While new business models are needed across the spectrum of healthcare, many impediments prevent new ideas from taking root. Barriers stem from the fact that health care in America doesn't function like the free market. For instance, consumers rarely pay directly for their own care, so there is little incentive for making trade-offs such as choosing something cheaper that costs less. The regulatory environment often doesn't allow inexpensive solutions to make it to market. Finally, there are mismatched incentives: hospitals want patients to get that operation, but insurance companies don't.

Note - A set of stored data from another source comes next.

Definition ed25519_privkey_to_x25519 (k : bytes) : Res bytes :=
  if negb (length k =? 32)%nat then
    Err (NoiseHandshakeFailed "" "expected 32-byte Ed25519 private key seed for X25519 conversion")
  else Ok (ed_to_scalar_bytes k).

Record NoiseSession := mkSession {
  remote_did : Did;
  last_rotated_secs : Z;
  s_rotation_interval_secs : Z;
  s_transport : option nz_transport
}.
Definition rotation_due (s : NoiseSession) (now_secs : Z) : bool :=
  wrap_i64 (s_rotation_interval_secs s) <=? wrap_i64 (now_secs - last_rotated_secs s).

Record SessionManager := mkManager {
  resumption_cache : lru PeerPair ResumptionCredential;
  failure_records : list HandshakeFailureRecord;
  rotation_interval_secs : Z;
  local_did : Did
}.

Definition new (local : Did) (interval : Z) : SessionManager :=
  mkManager (lru_new MAX_RESUMPTION_CACHE) []
    (Z.min (Z.max interval MIN_ROTATION_INTERVAL_SECS) MAX_ROTATION_INTERVAL_SECS) local.

Definition set_cache (s : SessionManager) c : SessionManager :=
  mkManager c (failure_records s) (rotation_interval_secs s) (local_did s).

Definition has_valid_credential (s : SessionManager) (peer_did : Did) (now_secs : Z) : bool :=
  match lru_peek (resumption_cache s) (local_did s, peer_did) with
  | Some c => is_valid c now_secs
  | None => false
  end.

Definition store_credential (s : SessionManager) (peer_did : Did) (c : ResumptionCredential) : SessionManager :=
  set_cache s (lru_put (resumption_cache s) (local_did s, peer_did) c).

Definition record_failure (s : SessionManager) (peer_did : Did) (reason : string) (now_secs : Z)
  : SessionManager :=
  mkManager (resumption_cache s)
    (List.filter (fun r => negb (backoff_elapsed r now_secs)) (failure_records s)
      ++ [mkFailure peer_did now_secs reason])
    (rotation_interval_secs s) (local_did s).

Definition in_backoff (s : SessionManager) (peer_did : Did) (now_secs : Z) : bool :=
  existsb (fun r => bool_decide (f_peer_did r = peer_did) && negb (backoff_elapsed r now_secs))
    (failure_records s).

Definition cache_size (s : SessionManager) : nat := lru_len (resumption_cache s).

Definition register_session (s : SessionManager) (peer_did : Did) (now_secs : Z)
  : SessionManager * NoiseSession :=
  (store_credential s peer_did (mkCredential peer_did now_secs []),
   mkSession peer_did now_secs (rotation_interval_secs s) None).
(* ===== verification/Store.v ===== *)
(** * The local store: [store/mod.rs], the key-value part of [store/indexed_db.rs]

    The rows the application reads and writes.  The native build keeps them in the SQLite
    tables [proj_<table>] of [Projection.v], whose names agree up to the case of ASCII
    letters; the WASM build in one IndexedDB object store under composite keys, with a view
    in memory that is loaded when the store is opened, both of which compare names as they
    are spelled.  Transactions succeed, and a statement fails only for a table name that
    breaks its text ([Projection.sql_name]); the other failures are the ones the code itself
    finds: text that is not JSON, a composite key without separator, a cursor over an empty
    store. *)

From Stdlib Require Import Ascii.
From S2P Require Import Prelude Types Projection Dag Crdt Ledgers.

Module Store.
Import Projection.

Section Store.
Context `{!SerdeJson} `{!SelectOrder}.
(** [serde_json::to_string], [serde_json::from_str], the equality of numbers. *)
Context (json_to_string : Json -> option string) (json_of_string : string -> option Json).
Context (number_eqb : Number -> Number -> bool).

Definition write_failed {A} (reason : string) : Res A := Err (LocalStoreWriteFailed reason).

(** [Value]'s [PartialEq] and [Map::get]. *)
Fixpoint json_eqb (a b : Json) {struct a} : bool :=
  match a, b with
  | JNull, JNull => true
  | JBool x, JBool y => Bool.eqb x y
  | JNumber x, JNumber y => number_eqb x y
  | JString x, JString y => bool_decide (x = y)
  | JArray l, JArray m =>
      (fix go l m := match l, m with
       | [], [] => true
       | x :: l, y :: m => json_eqb x y && go l m
       | _, _ => false
       end) l m
  | JObject l, JObject m =>
      (fix go l m := match l, m with
       | [], [] => true
       | (k, x) :: l, (k', y) :: m => bool_decide (k = k') && json_eqb x y && go l m
       | _, _ => false
       end) l m
  | _, _ => false
  end.
Definition object_get (m : list (string * Json)) (k : string) : option Json :=
  snd <$> List.find (fun e => bool_decide (e.1 = k)) m.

Given all that's standing in the way of enabling new business models, we must take note when promising ones appear ready to take off. Qliance Medical Management is one organization leading business model innovation on the care delivery front. The Seattle startup is disrupting the insurance and primary care market by simply not accepting traditional policies. Patients enroll directly at primary care facilities, paying a $60 to $120 monthly membership fee (depending on their age) for unlimited services.